* _ACTION ITEM_
Begin at the line containing "Definition binary_search (xs" in the entries below and end at the line containing "(** [LineIndex::line] *)"; transcribe that range exactly and nothing outside it.

Saved data entries
BEGIN

(* ===== verification/Lines.v ===== *)
(** * Lines and columns

    fai-span's [line.rs] and the offsets of [span.rs]: the table of line starts, the map from
    byte offsets to lines and columns, and its inverse.  [None] is a panic. *)

From S2P Require Import Prelude Text.
From stdpp Require Import list sorting.
From Stdlib Require Import ZArith Lia.

(** [ByteOffset::from_usize] panics beyond 32 bits. *)
Definition from_usize (value : nat) : option nat :=
  if (Z.of_nat value <? 2 ^ 32)%Z then Some value else None.
(** An increment of a [u32], checked. *)
Definition u32_succ (value : nat) : option nat := from_usize (S value).

(** [LineCol]: both from one. *)
Record LineCol := MkLineCol { lc_line : nat; lc_column : nat }.

(** [LineIndex] *)
Record LineIndex := MkLineIndex { line_starts : list nat; li_len : nat }.

(** The offsets after the newline bytes of a text. *)
Fixpoint starts_of_bytes (i : nat) (bytes : list Z) : option (list nat) :=
  match bytes with
  | [] => Some []
  | b :: bytes =>
      if (b =? 10)%Z then
        start ← from_usize (i + 1); rest ← starts_of_bytes (S i) bytes; Some (start :: rest)
      else starts_of_bytes (S i) bytes
  end.

(** [LineIndex::new] *)
Definition new_index (s : text) : option LineIndex :=
  starts ← starts_of_bytes 0 (into_bytes s);
  len ← from_usize (str_len s);
  Some (MkLineIndex (0 :: starts) len).

(** [LineIndex::line_count] *)
Definition line_count (index : LineIndex) : option nat := from_usize (length (line_starts index)).

(** [slice::binary_search] on distinct sorted elements: the place of an element, or where it
    would go. *)
Definition binary_search (xs : list nat) (x : nat) : nat + nat :=
  let place := length (filter (fun y => y < x) xs) in
  if bool_decide (xs !! place = Some x) then inl place else inr place.

(** The line of a clamped offset. *)
Definition line_of (index : LineIndex) (offset : nat) : option nat :=
  match binary_search (line_starts index) offset with
  | inl exact => Some exact
  | inr 0 => None
  | inr (S insertion) => Some insertion
  end.

(** [LineIndex::line] *)
Definition line (index : LineIndex) (offset : nat) : option nat :=
  line ← line_of index (min offset (li_len index));
  line ← from_usize line;
  u32_succ line.

(** The characters that start before the target: the loop of [line_col]. *)
Fixpoint count_before (line_start target : nat) (indices : list (nat * char)) (column : nat) : option nat :=
  match indices with
  | [] => Some column
  | (i, _) :: indices =>
      if target <=? line_start + i then Some column
      else column ← u32_succ column; count_before line_start target indices column
  end.

(** [LineIndex::line_col] *)
Definition line_col (index : LineIndex) (s : text) (offset : nat) : option LineCol :=
  let offset := min offset (li_len index) in
  line ← line_of index offset;
  line_start ← line_starts index !! line;
  rest ← str_from s line_start;
  column ← count_before line_start offset (char_indices rest) 0;
  line ← from_usize line;
  line ← u32_succ line;
  column ← u32_succ column;
  Some (MkLineCol line column).

(** [LineIndex::offset]; the inner [None] is the function's own. *)
Definition offset (index : LineIndex) (s : text) (position : LineCol) : option (option nat) :=
  match lc_line position, lc_column position with
  | S line, S column =>
      match line_starts index !! line with
      | None => Some None
      | Some start =>
          let stop := match line_starts index !! S line with
                      | Some next => next - 1
                      | None => li_len index
                      end in
          match str_get s start stop with
          | None => Some None
          | Some content =>
              match ((char_indices content).*1 ++ [str_len content]) !! column with
              | None => Some None
              | Some i => o ← from_usize (start + i); Some (Some o)
              end
          end
      end
  | _, _ => Some None
  end.

(** ** Newlines *)

Definition newline : char := 10%Z.
Definition newlines (s : text) : nat := length (filter (fun c => c = newline) s).

Lemma newlines_app s s' : newlines (s ++ s') = newlines s + newlines s'.
Proof. unfold newlines. by rewrite filter_app, length_app. Qed.

Lemma newlines_cons c s : newlines (c :: s) = (if decide (c = newline) then 1 else 0) + newlines s.
Proof. unfold newlines. rewrite filter_cons. by case_decide. Qed.

Lemma newlines_bound s : newlines s <= str_len s.
Proof.
  induction s as [|c s IH]; [done|]. rewrite newlines_cons, str_len_cons.
  pose proof (len_utf8_pos c). case_decide; lia.
Qed.

Lemma length_bound (s : text) : length s <= str_len s.
Proof. induction s as [|c s IH]; [done|]. rewrite str_len_cons. pose proof (len_utf8_pos c). simpl. lia. Qed.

END

* _RESULT BELOW_
Definition binary_search (xs : list nat) (x : nat) : nat + nat :=
  let place := length (filter (fun y => y < x) xs) in
  if bool_decide (xs !! place = Some x) then inl place else inr place.

(** The line of a clamped offset. *)
Definition line_of (index : LineIndex) (offset : nat) : option nat :=
  match binary_search (line_starts index) offset with
  | inl exact => Some exact
  | inr 0 => None
  | inr (S insertion) => Some insertion
  end.

(** [LineIndex::line] *)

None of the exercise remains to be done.